◆ Task objective ◆
Among the lines below, restate word for word only those from the line with "(** [CAST(text AS" through the line with "ids <~ cast_uuids rest ;;", with both end lines kept.

◆ Records provided ◆
----

(** The prompts, of [api/ai/prompts.py], and the system prompt of
    [JsonRepairer({"meme_goals": []})]. *)
Variable GOAL_GEN_SYSTEM_PROMPT : string.
Variable format_goal_gen_user_prompt : string -> Z -> string.
Variable repairer_system_prompt : string.

(** [len(goals.get('meme_goals', []))], evaluated for the log: it raises
    on a value that is no object, or whose goals have no length. *)
Variable len_meme_goals : json -> outcome Z.

(** [generate_meme_goals(context, timing)]. The outer [except Exception]
    logs and raises the exception again. *)
Definition generate_meme_goals (context : string) : PyM state json :=
  (key <- in_world (getenv "ANTHROPIC_API_KEY") ;;
   if negb (truthy_opt key) then
     raise (Exn ValueError "ANTHROPIC_API_KEY environment variable is not set")
   else
     let client := anthropic (default EmptyString key) in
     timing_start "llm_goal_generation" ;;;
     let user_prompt := format_goal_gen_user_prompt context 2 in
     response <- in_world
                   (make_anthropic_request py_int fromisoformat client
                      GOAL_GEN_SYSTEM_PROMPT user_prompt 700 (7 # 10) None) ;;
     if negb (nonempty (content response)) then
       raise (Exn ValueError "Invalid response structure from Anthropic API")
     else
       content0 <- lift (index (content response) 0) ;;
       try_except
         (goals <- lift (json_loads content0) ;;
          _ <- lift (len_meme_goals goals) ;;
          timing_end "llm_goal_generation" ;;;
          ret goals)
         (fun json_err =>
            if is_JSONDecodeError json_err then
              fixed_json <- in_world
                              (repair_json json json_loads py_int
                                 fromisoformat anthropic
                                 repairer_system_prompt content0) ;;
              timing_end "llm_goal_generation" ;;;
              parsed_goals <- lift (json_loads fixed_json) ;;
              _ <- lift (len_meme_goals parsed_goals) ;;
              ret parsed_goals
            else raise json_err))%py.

End Goals.

End GoalGeneration.

(** ** The verification of the identifiers, in [generate_memes_for_uuids] *)

Module Verification.
Import MemeFlow.

Section Verify.

(** [CAST(text AS UUID)]: the identifier that a text denotes, as [str]
    prints it; the database refuses a text that denotes none. *)
Variable cast_uuid : string -> outcome string.

(** [f"{missing}"] for a set of strings. *)
Variable format_set : gset string -> string.

(** [CAST(UNNEST(%s::text[]) AS UUID)] on the list of identifiers. *)
Fixpoint cast_uuids (uuids : list string) : outcome (list string) :=
  match uuids with
  | [] => Returned []
  | u :: rest =>
      (id <~ cast_uuid u ;;
       ids <~ cast_uuids rest ;;
       Returned (id :: ids))%py
  end.

(** [SELECT id FROM memes WHERE id = ANY(...)] followed by
    [str(r[0]) for r in cur.fetchall()]: the rows come in the order of the
    table. *)
Definition select_found_uuids (table : memes_table) (uuids : list string)
  : outcome (list string) :=
  (ids <~ cast_uuids uuids ;;
   Returned
     (List.filter (fun id => bool_decide (id ∈ ids))
        (map fst (map_to_list table))))%py.

(** The block timed as [db_verify_uuids]. *)
Definition verify_uuids (table : memes_table) (uuids : list string)
  : outcome unit :=
  (found_uuids <~ select_found_uuids table uuids ;;
   if negb (length found_uuids =? length uuids)%nat then
     let missing : gset string :=
       list_to_set uuids ∖ list_to_set found_uuids in
     Raised
       (Exn ValueError
          ("UUIDs not found in database: " +:+ format_set missing))
   else Returned tt)%py.

End Verify.

End Verification.

(** ** [TextOverlay.__init__] of [api/ai/text_overlay.py] *)

Module TextOverlayInit.
Import TextOverlay.

(** What the [try] block of the fetch loop ends with: the image was
    fetched and opened, with its size; a
    [requests.exceptions.RequestException], with [str(e)]; or another
    exception. *)
Inductive fetch_result :=
  | fetched (width height : Z)
  | request_exception (message : string)
  | other_exception (e : exn).

(** [CDN_BASE_URL], [environ] being what [os.getenv] reads. *)
Definition CDN_BASE_URL (environ : gmap string string) : string :=
  let bucket_name := default "memulacra" (environ !! "DO_SPACES_BUCKET") in
  "https://" +:+ bucket_name +:+ ".nyc3.digitaloceanspaces.com".

(** [s.startswith('/')] *)
Definition startswith_slash (s : string) : bool :=
  match s with
  | String c _ => Ascii.eqb c "/"
  | EmptyString => false
  end.

Definition timeouts : list (Z * Z) := [(5, 10); (15, 30); (30, 60)]%Z.

Definition system_font_path : string :=
  "/System/Library/Fonts/Supplemental/Impact.ttf".

(** [alt_paths]; the second is the Windows path, with its backslashes. *)
Definition alt_paths : list string :=
  [ "/usr/share/fonts/truetype/msttcorefonts/Impact.ttf";
    "C:\Windows\Fonts\Impact.ttf" ].

Section Init.

Variable environ : gmap string string.

(** [requests.get(full_url, timeout=timeout)], [raise_for_status()] and
    [Image.open], for a URL and a timeout. *)
Variable fetch : string -> Z * Z -> fetch_result.

(** [ImageDraw.Draw(self.base_image)] on the image fetched from a URL with
    a timeout: [Image.open] has read the header only, and the image is
    loaded here, which raises on a body that is cut short. *)
Variable image_draw : string -> Z * Z -> outcome unit.

(** [os.path.exists], and the path of the font that comes with the
    project. *)
Variable path_exists : string -> bool.
Variable bundled_font_path : string.

Definition full_url (image_url : string) : string :=
  if startswith_slash image_url
  then CDN_BASE_URL environ +:+ image_url
  else CDN_BASE_URL environ +:+ "/" +:+ image_url.

(** [for timeout in timeouts: ... else: ...], from a timeout on;
    [last_exception] holds [str(last_exception)]. The loop ends with the
    timeout the image was fetched with, and the size of the image. *)
Fixpoint fetch_image (url : string) (timeouts : list (Z * Z))
    (last_exception : option string) : outcome ((Z * Z) * (Z * Z)) :=
  match timeouts with
  | [] =>
      match last_exception with
      | Some message =>
          Raised
            (Exn ValueError
               ("Failed to fetch image from " +:+ url +:+ ": " +:+ message))
      | None =>
          Raised
            (Exn ValueError
               ("Failed to fetch image from " +:+ url +:+ ": Unknown error"))
      end
  | timeout :: timeouts' =>
      match fetch url timeout with
      | fetched w h => Returned (timeout, (w, h))
      | request_exception message =>
          fetch_image url timeouts' (Some message)
      | other_exception e => Raised e
      end
  end.

(** The choice of [self.font_path]. *)
Definition find_font_path : option string :=
  if path_exists bundled_font_path then Some bundled_font_path
  else if path_exists system_font_path then Some system_font_path
  else List.find path_exists alt_paths.

(** [TextOverlay.__init__] *)
Definition __init__ (image_url : string) (debug_boxes : bool)
  : outcome overlay :=
  (base_image <~ fetch_image (full_url image_url) timeouts None ;;
   let '(timeout, size) := base_image in
   _ <~ image_draw (full_url image_url) timeout ;;
   Returned
     {| width := fst size;
        height := snd size;
        debug_boxes := debug_boxes;
        font_path := find_font_path |})%py.

End Init.

End TextOverlayInit.

(** ** The text boxes of a template, in [process_meme_image] *)

Module TextBoxes.

(** A parsed JSON value. An object keeps its keys in the order of the
    text, as a [dict] does. *)
#[warnings="-register-all"] Inductive json :=
  | JNone
  | JBool (b : bool)
  | JInt (n : Z)
  | JFloat (x : Q)
  | JStr (s : string)
  | JList (l : list json)
  | JDict (d : list (string * json)).

(** [v is not None] *)
Definition is_not_None (v : json) : bool :=
  match v with
  | JNone => false
  | _ => true
  end.

(** [d.get(key)], as an option, and [d.keys()]. *)
Definition get (d : list (string * json)) (key : string) : option json :=
  snd <$> List.find (fun kv => String.eqb (fst kv) key) d.

Definition keys (d : list (string * json)) : list string := map fst d.

(** [s.lower()] on ASCII letters. *)
Definition lower_ascii (c : ascii) : ascii :=
  let n := nat_of_ascii c in
  if (65 <=? n)%nat && (n <=? 90)%nat then ascii_of_nat (n + 32) else c.

Fixpoint lower (s : string) : string :=
  match s with
  | EmptyString => EmptyString
  | String c s' => String (lower_ascii c) (lower s')
  end.

(** [s.startswith(p)] and [p in s]. *)
Fixpoint startswith (p s : string) : bool :=
  match p, s with
  | EmptyString, _ => true
  | String a p', String b s' => Ascii.eqb a b && startswith p' s'
  | String _ _, EmptyString => false
  end.

Fixpoint str_in (p s : string) : bool :=
  startswith p s
  || match s with
     | EmptyString => false
     | String _ s' => str_in p s'
     end.

(** The caption appended for an entry of the captions of the meme: the
    empty string for [None] and for a missing entry. *)
Definition caption_or_empty (text : option (option string)) : string :=
  match text with
  | Some (Some t) => t
  | _ => EmptyString
  end.

(** The [dict] of the coordinates of a box. *)
Definition box_coords_of (x y width height : Q) : gmap string Q :=
  {[ "x" := x; "y" := y; "width" := width; "height" := height ]}.

Section Boxes.

(** [float(s)] and [int(s)] on strings, and [json.loads]. *)
Variable float_of_str : string -> outcome Q.
Variable int_of_str : string -> outcome Z.
Variable json_loads : string -> outcome json.

(** [float(v)] *)
Definition py_float (v : json) : outcome Q :=
  match v with
  | JNone =>
      Raised (Exn TypeError
                "float() argument must be a string or a real number, not 'NoneType'")
  | JBool b => Returned (if b then 1%Q else 0%Q)
  | JInt n => Returned (inject_Z n)
  | JFloat x => Returned x
  | JStr s => float_of_str s
  | JList _ =>
      Raised (Exn TypeError
                "float() argument must be a string or a real number, not 'list'")
  | JDict _ =>
      Raised (Exn TypeError
                "float() argument must be a string or a real number, not 'dict'")
  end.

(** [int(v)] *)
Definition py_int (v : json) : outcome Z :=
  match v with
  | JNone =>
      Raised (Exn TypeError
                "int() argument must be a string, a bytes-like object or a real number, not 'NoneType'")
  | JBool b => Returned (if b then 1%Z else 0%Z)
  | JInt n => Returned n
  | JFloat x => Returned (int_of_float x)
  | JStr s => int_of_str s
  | JList _ =>
      Raised (Exn TypeError
                "int() argument must be a string, a bytes-like object or a real number, not 'list'")
  | JDict _ =>
      Raised (Exn TypeError
                "int() argument must be a string, a bytes-like object or a real number, not 'dict'")
  end.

----

◆ Your solution ◆
(** [CAST(text AS UUID)]: the identifier that a text denotes, as [str]
    prints it; the database refuses a text that denotes none. *)
Variable cast_uuid : string -> outcome string.

(** [f"{missing}"] for a set of strings. *)
Variable format_set : gset string -> string.

(** [CAST(UNNEST(%s::text[]) AS UUID)] on the list of identifiers. *)
Fixpoint cast_uuids (uuids : list string) : outcome (list string) :=
  match uuids with
  | [] => Returned []
  | u :: rest =>
      (id <~ cast_uuid u ;;
       ids <~ cast_uuids rest ;;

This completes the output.